::: Records for this task

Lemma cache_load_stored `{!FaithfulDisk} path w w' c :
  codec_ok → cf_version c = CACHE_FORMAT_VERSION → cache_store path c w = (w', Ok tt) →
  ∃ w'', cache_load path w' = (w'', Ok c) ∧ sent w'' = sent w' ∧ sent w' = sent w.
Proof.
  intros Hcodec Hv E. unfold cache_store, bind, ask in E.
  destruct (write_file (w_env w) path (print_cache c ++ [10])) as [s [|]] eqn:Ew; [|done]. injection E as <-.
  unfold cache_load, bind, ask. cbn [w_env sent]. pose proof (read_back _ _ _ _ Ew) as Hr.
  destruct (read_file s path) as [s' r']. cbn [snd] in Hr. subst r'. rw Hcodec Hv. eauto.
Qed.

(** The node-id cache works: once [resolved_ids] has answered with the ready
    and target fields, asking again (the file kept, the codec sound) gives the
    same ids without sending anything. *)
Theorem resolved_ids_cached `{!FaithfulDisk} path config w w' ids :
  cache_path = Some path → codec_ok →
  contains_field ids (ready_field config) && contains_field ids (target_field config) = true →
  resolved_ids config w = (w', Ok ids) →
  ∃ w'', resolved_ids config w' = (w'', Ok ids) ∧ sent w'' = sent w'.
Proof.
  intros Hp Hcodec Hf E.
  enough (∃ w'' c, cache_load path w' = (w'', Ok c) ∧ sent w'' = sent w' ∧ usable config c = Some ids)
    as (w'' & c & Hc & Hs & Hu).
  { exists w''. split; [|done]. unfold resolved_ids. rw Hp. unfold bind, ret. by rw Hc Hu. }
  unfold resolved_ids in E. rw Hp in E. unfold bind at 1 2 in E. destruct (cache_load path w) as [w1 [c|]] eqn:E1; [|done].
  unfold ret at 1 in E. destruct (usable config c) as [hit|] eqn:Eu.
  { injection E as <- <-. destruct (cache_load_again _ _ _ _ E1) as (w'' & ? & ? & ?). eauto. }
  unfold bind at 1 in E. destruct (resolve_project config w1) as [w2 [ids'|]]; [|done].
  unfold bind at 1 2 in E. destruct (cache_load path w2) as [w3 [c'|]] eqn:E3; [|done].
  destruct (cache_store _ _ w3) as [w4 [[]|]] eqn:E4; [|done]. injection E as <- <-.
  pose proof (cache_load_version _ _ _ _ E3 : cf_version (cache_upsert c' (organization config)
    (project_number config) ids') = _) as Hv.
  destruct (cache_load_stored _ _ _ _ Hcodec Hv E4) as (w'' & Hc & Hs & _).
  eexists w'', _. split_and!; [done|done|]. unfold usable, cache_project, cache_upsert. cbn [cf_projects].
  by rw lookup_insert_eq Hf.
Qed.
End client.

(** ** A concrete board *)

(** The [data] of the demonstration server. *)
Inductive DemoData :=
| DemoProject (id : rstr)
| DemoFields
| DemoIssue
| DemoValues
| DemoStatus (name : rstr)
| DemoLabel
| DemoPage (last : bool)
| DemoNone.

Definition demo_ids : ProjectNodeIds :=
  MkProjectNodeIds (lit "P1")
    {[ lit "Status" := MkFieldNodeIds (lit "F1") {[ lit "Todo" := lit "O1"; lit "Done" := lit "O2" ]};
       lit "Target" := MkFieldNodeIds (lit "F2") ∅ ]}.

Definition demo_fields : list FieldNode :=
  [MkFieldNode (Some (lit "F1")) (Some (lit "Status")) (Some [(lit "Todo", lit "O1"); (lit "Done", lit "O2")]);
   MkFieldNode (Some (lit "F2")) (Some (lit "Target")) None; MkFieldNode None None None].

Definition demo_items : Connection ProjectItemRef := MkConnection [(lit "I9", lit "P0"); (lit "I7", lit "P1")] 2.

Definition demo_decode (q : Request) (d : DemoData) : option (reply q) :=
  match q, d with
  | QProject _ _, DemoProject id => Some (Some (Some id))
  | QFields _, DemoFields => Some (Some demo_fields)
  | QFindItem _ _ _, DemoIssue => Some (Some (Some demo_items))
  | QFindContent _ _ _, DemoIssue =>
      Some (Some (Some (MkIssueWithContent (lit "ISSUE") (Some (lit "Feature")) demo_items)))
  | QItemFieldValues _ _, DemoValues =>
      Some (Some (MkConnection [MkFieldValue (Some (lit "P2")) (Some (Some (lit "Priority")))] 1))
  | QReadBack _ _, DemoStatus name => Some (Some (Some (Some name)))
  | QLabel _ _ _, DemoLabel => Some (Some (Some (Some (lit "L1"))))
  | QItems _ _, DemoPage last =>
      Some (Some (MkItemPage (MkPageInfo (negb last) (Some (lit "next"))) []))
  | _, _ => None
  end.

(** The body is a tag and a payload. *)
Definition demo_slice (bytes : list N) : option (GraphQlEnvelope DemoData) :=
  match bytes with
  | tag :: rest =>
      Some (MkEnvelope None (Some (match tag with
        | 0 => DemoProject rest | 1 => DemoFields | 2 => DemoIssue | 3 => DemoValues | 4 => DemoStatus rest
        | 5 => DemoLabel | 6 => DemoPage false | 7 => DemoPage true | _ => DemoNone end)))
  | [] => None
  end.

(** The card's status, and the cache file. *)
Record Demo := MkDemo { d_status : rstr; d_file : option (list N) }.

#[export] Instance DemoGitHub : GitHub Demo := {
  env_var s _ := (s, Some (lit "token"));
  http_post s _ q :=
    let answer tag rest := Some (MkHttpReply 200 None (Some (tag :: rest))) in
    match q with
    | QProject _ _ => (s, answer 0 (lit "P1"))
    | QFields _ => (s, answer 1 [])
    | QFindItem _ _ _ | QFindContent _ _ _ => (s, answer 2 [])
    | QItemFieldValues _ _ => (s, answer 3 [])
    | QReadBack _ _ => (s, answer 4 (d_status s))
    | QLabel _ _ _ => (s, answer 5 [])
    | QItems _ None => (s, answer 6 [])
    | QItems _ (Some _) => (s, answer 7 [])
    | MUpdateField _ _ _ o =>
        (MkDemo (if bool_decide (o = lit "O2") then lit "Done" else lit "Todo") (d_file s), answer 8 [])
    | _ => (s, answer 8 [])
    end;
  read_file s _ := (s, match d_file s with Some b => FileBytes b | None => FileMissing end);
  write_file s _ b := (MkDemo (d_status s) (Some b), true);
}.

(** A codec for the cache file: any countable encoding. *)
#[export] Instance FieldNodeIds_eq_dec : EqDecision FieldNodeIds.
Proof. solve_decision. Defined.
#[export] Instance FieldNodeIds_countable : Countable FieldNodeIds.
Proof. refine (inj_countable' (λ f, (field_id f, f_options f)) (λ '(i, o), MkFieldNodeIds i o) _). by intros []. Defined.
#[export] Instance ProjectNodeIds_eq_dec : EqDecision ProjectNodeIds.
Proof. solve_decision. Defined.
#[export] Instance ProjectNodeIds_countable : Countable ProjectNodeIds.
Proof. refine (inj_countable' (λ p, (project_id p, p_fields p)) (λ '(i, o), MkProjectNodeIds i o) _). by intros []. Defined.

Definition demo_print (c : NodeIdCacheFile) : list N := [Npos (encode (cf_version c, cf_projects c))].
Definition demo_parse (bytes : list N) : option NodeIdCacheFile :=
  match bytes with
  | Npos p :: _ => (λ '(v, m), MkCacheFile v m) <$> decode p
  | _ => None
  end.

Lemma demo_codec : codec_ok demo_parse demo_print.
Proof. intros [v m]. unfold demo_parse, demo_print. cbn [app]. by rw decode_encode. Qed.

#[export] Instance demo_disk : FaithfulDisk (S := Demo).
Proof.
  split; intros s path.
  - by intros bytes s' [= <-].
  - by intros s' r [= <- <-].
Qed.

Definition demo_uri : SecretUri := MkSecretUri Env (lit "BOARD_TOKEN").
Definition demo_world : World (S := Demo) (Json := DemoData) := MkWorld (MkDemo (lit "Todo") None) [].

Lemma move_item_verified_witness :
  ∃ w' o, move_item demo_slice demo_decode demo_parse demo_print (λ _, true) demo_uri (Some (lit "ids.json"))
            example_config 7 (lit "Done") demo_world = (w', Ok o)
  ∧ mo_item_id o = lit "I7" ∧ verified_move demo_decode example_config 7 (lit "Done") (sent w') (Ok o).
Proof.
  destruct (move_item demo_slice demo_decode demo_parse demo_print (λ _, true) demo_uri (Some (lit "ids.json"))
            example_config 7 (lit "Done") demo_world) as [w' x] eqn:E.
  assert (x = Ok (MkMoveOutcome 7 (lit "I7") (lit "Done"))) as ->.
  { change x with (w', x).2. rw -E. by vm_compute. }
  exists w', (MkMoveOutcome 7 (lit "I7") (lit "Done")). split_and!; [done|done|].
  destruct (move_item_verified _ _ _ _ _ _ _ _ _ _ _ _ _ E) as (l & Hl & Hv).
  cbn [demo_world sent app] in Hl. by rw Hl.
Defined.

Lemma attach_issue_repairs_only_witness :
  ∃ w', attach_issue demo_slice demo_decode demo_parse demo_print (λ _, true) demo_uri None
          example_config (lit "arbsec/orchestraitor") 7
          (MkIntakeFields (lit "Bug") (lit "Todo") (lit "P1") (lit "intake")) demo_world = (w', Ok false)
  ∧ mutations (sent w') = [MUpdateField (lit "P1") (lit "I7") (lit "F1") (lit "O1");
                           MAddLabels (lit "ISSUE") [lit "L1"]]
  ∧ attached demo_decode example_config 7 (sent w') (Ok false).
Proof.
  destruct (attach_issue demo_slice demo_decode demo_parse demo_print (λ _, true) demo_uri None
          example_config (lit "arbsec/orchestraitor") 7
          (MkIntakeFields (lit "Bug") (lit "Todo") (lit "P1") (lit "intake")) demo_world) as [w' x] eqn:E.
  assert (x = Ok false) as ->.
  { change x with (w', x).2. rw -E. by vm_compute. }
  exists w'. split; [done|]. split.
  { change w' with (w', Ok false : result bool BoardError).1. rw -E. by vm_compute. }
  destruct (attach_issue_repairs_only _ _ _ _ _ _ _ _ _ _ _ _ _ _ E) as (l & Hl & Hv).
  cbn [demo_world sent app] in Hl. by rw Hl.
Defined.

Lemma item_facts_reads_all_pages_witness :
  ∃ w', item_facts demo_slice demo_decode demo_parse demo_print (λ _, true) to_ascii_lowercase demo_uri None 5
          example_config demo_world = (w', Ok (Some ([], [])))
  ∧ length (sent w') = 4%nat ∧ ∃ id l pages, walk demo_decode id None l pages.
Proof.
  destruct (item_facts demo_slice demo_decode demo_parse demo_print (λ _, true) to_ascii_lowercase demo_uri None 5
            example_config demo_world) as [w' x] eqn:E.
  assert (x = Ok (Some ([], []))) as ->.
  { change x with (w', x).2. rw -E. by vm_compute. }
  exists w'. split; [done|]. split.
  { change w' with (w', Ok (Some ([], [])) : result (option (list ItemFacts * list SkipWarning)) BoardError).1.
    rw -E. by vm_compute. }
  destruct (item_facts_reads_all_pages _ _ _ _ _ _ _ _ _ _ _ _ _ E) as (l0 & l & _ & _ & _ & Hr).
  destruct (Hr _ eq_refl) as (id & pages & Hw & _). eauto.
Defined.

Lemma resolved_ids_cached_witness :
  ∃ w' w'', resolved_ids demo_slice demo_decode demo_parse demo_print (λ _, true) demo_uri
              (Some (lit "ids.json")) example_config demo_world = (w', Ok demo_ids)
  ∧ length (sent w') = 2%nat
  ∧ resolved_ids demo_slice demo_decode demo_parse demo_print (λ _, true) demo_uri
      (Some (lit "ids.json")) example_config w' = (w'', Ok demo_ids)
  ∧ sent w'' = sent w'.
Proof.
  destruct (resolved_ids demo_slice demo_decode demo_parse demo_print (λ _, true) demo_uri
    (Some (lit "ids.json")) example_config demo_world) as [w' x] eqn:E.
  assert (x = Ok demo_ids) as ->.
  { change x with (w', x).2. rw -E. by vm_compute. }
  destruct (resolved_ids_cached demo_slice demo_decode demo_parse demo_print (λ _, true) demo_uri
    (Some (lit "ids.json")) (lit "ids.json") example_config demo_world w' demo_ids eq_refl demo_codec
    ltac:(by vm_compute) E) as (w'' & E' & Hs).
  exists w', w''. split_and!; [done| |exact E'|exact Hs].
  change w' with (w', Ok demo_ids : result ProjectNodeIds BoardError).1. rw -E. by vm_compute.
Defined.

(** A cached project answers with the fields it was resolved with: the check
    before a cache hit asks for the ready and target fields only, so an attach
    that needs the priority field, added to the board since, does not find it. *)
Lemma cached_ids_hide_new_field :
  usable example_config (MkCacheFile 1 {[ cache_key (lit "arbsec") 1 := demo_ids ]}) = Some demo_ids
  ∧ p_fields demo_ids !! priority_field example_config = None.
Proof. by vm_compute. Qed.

::::::
::: Records for this task

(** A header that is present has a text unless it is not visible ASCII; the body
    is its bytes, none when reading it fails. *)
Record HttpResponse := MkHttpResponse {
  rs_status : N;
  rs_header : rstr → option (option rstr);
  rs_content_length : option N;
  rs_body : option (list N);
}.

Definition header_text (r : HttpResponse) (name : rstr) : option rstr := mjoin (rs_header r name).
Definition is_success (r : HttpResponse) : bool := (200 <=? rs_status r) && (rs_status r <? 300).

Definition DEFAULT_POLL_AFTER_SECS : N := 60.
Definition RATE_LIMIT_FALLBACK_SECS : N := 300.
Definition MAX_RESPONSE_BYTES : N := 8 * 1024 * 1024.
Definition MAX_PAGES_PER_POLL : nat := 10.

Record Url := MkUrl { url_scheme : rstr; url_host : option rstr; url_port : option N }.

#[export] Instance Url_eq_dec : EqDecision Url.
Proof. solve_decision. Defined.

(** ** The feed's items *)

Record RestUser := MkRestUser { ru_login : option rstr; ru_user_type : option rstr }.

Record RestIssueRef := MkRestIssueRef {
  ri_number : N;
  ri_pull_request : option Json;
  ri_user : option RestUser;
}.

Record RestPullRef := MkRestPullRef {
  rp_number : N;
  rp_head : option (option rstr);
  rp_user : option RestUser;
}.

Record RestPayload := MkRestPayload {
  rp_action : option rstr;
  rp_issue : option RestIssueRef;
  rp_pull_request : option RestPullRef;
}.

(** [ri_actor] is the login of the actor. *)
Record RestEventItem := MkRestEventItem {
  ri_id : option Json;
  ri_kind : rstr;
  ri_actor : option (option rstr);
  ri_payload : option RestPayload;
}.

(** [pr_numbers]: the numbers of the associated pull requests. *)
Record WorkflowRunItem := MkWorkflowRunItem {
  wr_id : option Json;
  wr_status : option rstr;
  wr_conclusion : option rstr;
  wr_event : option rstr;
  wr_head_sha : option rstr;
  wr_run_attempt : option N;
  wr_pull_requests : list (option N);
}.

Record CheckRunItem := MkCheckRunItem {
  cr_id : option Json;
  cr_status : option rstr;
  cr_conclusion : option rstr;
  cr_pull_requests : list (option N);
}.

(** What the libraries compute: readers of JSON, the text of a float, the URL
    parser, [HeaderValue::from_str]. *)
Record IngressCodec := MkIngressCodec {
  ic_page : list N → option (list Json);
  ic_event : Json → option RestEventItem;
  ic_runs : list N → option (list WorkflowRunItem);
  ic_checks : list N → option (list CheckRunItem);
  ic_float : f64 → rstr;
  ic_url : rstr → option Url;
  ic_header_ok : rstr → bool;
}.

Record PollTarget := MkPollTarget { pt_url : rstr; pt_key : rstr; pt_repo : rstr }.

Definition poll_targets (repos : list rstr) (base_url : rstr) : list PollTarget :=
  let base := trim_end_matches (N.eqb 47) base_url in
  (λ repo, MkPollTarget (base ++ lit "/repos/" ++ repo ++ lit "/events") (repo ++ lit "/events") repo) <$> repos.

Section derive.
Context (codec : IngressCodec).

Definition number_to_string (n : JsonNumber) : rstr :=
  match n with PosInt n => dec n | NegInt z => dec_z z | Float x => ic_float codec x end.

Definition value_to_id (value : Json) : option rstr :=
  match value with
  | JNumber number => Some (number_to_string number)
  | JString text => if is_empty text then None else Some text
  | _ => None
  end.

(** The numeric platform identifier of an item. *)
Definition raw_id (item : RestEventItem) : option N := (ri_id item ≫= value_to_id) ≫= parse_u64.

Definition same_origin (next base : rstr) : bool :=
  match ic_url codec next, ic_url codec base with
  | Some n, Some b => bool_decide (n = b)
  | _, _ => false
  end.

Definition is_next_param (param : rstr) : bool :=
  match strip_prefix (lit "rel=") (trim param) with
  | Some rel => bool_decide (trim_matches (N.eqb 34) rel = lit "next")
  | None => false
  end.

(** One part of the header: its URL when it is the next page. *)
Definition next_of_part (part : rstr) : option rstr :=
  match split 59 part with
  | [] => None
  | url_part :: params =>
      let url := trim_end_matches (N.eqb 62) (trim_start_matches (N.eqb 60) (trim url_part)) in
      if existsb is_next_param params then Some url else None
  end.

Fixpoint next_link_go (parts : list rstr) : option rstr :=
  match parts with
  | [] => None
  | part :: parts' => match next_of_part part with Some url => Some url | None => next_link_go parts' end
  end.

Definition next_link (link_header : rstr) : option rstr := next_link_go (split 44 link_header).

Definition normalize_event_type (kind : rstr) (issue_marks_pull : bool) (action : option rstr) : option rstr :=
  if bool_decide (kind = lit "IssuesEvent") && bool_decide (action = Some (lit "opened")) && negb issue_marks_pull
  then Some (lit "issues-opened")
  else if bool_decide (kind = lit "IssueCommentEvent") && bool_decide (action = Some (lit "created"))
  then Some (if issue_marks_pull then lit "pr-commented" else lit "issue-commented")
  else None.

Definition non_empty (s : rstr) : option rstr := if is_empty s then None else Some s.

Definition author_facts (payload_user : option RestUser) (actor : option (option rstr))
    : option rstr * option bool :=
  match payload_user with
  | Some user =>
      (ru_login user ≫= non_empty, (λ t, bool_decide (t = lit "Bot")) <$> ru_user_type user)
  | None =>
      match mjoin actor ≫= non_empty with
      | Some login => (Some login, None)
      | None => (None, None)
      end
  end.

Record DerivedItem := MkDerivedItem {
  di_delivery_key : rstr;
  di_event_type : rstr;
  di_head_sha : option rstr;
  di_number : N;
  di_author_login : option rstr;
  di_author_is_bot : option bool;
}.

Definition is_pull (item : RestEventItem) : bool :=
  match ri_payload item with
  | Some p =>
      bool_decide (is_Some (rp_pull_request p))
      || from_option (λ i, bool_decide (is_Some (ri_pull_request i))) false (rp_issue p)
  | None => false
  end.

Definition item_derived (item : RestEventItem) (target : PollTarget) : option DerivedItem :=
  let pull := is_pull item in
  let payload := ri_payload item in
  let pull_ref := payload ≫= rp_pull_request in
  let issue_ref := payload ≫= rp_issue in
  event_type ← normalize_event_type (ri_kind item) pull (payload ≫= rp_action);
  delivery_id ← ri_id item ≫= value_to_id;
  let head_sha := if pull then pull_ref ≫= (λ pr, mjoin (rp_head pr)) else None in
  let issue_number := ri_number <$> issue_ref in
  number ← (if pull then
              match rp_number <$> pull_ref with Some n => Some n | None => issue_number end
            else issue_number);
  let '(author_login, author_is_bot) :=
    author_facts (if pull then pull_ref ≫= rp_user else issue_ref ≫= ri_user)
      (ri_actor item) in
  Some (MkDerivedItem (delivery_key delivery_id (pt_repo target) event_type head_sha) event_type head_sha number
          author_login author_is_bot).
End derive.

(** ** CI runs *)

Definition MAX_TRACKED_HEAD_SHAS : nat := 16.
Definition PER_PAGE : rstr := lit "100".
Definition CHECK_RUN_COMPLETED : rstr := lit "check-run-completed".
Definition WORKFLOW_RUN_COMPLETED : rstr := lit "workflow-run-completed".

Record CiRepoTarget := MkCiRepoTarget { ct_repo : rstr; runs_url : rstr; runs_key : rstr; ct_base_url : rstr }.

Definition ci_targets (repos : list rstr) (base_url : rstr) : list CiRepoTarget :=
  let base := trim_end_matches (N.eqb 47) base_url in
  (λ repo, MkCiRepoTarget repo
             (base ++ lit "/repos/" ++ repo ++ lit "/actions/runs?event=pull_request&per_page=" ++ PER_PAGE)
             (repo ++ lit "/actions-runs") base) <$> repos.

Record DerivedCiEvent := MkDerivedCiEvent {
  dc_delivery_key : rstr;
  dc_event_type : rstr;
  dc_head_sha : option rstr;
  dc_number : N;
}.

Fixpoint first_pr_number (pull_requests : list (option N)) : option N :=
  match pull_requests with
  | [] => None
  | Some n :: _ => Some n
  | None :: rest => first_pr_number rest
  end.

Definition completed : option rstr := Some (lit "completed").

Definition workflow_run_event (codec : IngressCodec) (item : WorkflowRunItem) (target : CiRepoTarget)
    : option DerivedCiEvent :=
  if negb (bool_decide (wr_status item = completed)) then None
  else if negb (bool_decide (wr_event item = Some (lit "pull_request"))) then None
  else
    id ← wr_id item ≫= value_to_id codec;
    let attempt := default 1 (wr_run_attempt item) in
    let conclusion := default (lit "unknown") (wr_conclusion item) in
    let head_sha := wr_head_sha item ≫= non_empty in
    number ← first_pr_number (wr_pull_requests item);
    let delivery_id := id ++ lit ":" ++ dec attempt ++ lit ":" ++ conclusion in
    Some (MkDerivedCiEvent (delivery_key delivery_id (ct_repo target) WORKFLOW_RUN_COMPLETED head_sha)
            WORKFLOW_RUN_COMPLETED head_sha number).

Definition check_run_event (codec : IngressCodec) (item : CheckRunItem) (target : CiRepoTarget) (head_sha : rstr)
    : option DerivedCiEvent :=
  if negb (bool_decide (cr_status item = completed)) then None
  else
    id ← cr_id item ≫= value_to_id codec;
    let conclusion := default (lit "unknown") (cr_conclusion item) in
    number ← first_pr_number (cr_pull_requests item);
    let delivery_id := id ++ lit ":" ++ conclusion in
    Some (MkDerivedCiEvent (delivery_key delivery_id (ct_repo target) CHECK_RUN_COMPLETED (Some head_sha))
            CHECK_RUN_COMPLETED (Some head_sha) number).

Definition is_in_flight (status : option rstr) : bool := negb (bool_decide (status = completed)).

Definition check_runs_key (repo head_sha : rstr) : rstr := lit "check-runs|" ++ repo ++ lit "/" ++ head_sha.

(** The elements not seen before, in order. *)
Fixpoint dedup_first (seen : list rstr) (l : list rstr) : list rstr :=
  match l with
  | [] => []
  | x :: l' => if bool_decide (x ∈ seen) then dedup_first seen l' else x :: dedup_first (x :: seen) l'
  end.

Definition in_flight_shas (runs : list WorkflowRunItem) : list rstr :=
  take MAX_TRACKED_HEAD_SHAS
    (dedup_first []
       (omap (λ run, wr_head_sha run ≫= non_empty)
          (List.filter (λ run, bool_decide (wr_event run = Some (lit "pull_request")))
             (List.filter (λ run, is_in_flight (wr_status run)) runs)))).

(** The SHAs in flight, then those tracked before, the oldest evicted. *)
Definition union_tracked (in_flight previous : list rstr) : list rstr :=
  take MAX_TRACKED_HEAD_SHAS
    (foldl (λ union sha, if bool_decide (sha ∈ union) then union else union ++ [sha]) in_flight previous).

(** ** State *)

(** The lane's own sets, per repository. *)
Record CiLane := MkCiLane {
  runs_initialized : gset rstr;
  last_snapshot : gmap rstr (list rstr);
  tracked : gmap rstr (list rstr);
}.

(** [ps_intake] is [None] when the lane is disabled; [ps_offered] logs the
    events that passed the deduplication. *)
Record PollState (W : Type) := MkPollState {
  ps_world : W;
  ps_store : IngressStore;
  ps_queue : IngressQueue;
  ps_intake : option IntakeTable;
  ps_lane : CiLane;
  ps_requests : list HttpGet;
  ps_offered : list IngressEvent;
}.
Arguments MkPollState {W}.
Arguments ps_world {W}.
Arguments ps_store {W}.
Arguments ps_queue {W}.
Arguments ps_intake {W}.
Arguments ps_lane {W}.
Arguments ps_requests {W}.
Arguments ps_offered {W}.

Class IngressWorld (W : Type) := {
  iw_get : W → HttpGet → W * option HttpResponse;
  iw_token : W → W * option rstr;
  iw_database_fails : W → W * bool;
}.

::::::

Your instructions: What you give back should be only the lines of the records above, starting at the line with "unfold bind at 1 in" and ending at the line with "(project_number config) ids') = _) as Hv.", restated word for word.

Answer to this task:
  unfold bind at 1 in E. destruct (resolve_project config w1) as [w2 [ids'|]]; [|done].
  unfold bind at 1 2 in E. destruct (cache_load path w2) as [w3 [c'|]] eqn:E3; [|done].
  destruct (cache_store _ _ w3) as [w4 [[]|]] eqn:E4; [|done]. injection E as <- <-.
  pose proof (cache_load_version _ _ _ _ E3 : cf_version (cache_upsert c' (organization config)
    (project_number config) ids') = _) as Hv.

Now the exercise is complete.